Esposti e proteste contro la previsione del nuovo piano del Comune
di C.T. - 16 Ottobre 2008

Nel nuovo piano del Campidoglio è previsto il taglio di ben 180 alberi della capitale dal servizio giardinieri. “La motivazione addotta dal Comune di Roma per questo vero e proprio attacco al verde romano ha dell’incredibile – ha commentato l’avv.Vittorio Marinelli, presidente dell’Associazione di difesa dei consumatori European Consumers – come si può affermare che manca l’acqua in una città come Roma che ha la più grande disponibilità idrica d’Italia e forse d’Europa? Mentre a livello internazionale – continua Marinelli – si opera secondo il programma Unep, un progetto delle Nazioni Unite che porterà a piantare circa 12.000 alberi in tutto il globo, noi in Italia facciamo l’esatto contrario tagliando i nostri polmoni verdi”.
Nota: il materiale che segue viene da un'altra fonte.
(** * openOii frontend: the toast store and the canvas event bus

    A shallow embedding of

    - [stores/toast.store]  (the bounded queue of notifications),
    - the [toast] helpers   (the four severity constructors),
    - [types/errors]        (the [Toast] and [ToastAction] shapes),
    - [components/canvas/canvasEvents.ts] (the typed event bus),
    - [utils/configGroups.ts] (the grouping of configuration items),
    - [stores/settingsStore.ts] (the settings modal flag),
    - the [ConfigInput] component (the reveal button of a sensitive item),
    - [getStaticUrl] of the debugging script,

    together with the properties their specification states about them. *)

From Stdlib Require Import Ascii.
From stdpp Require Import gmap strings list pretty.

(** ** JavaScript objects

    The store and the constructors build their toasts with object spreads
    ([{ ...toast, id }], [{ type, duration, ...options }]), so a toast is
    modelled as what it is at run time: a finite map from property names to
    values. *)

Module JS.

(** [ToastAction.variant] of [types/errors]. *)
Inductive variant := primary | secondary.

(** [ToastAction] of [types/errors]; [onClick] is a function, held by
    reference. *)
Record ToastAction := {
  label : string;
  onClick : nat;
  variant_ : option variant
}.

(** The values a property of a toast or of its options can hold. *)
Inductive value :=
| VUndefined
| VNull
| VNumber (n : Z)
| VString (s : string)
| VActions (l : list ToastAction).

#[global] Instance variant_eq_dec : EqDecision variant.
Proof. solve_decision. Defined.
#[global] Instance ToastAction_eq_dec : EqDecision ToastAction.
Proof. solve_decision. Defined.
#[global] Instance value_eq_dec : EqDecision value.
Proof. solve_decision. Defined.

Abbreviation object := (gmap string value).

(** Property read [o.k]: a missing property reads as [undefined]. *)
Definition get (o : object) (k : string) : value :=
  default VUndefined (o !! k).

(** [a ?? b]. *)
Definition nullish (a b : value) : value :=
  match a with
  | VUndefined | VNull => b
  | _ => a
  end.

(** [{ ...dst, ...src }]: the own properties of [src] are copied over
    those already defined. *)
Definition spread (src dst : object) : object := src ∪ dst.

End JS.
Import JS.

(** ** [stores/toast.store] *)

Module ToastStore.

(** The data part of the [ToastStore] interface. *)
Record ToastStore := { toasts : list object }.

Definition MAX_TOASTS : nat := 5.

(** What one call of [addToast] reads from its environment: the integer
    [Date.now()] and the text that [Math.random()] leaves in the template
    literal. *)
Record entropy := { now : Z; random : string }.

(** [`toast-${Date.now()}-${Math.random()}`] *)
Definition toast_id (e : entropy) : string :=
  "toast-" +:+ pretty (now e) +:+ "-" +:+ random e.

(** [Array.prototype.shift], for its effect on the array. *)
Definition shift {A} (l : list A) : list A := tail l.

(** The three actions hand [set] an updater; [set] puts the [toasts] the
    updater returns in place of the old ones. *)
Definition addToast (e : entropy) (toast : object) (state : ToastStore)
  : ToastStore :=
  let id := toast_id e in
  let newToast := <["id" := VString id]> toast in
  let toasts0 := toasts state ++ [newToast] in
  let toasts1 :=
    if decide (MAX_TOASTS < length toasts0) then shift toasts0
    else toasts0 in
  {| toasts := toasts1 |}.

(** [state.toasts.filter((t) => t.id !== id)] *)
Definition removeToast (id : string) (state : ToastStore) : ToastStore :=
  {| toasts := filter (λ t, get t "id" ≠ VString id) (toasts state) |}.

Definition clearToasts (state : ToastStore) : ToastStore :=
  {| toasts := [] |}.

(** The initial state given to [create]. *)
Definition init : ToastStore := {| toasts := [] |}.

(** A run of [addToast] calls, oldest call first. *)
Definition add_all (calls : list (entropy * object)) (s : ToastStore)
  : ToastStore :=
  foldl (λ s c, addToast c.1 c.2 s) s calls.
Marinelli ha inviato un esposto alla Procura delle Repubblica e alla Corte dei Conti dove è segnalato che nel caso “dovessero ravvisarsi gli estremi dei reati di cui, a esempio, agli articoli 323, 328 e 331 c.p., nonché la configurazione di danno ambientale secondo la nozione dello stesso come delineata dal disegno di legge approvato dal Consiglio dei Ministri nella riunione del 24 aprile 2007, con conseguente danno erariale, stante i propri fini istituzionali, possano procedere d’ufficio nei confronti dei responsabili”.

Marinelli sottolinea inoltre che ci sono fondi europei per piantare siepi ed alberature per cui le Regioni dovrebbero aprire i Bandi. Andrebbe costruita una rete d’irrigazione che renda più verde e meno inquinata la capitale.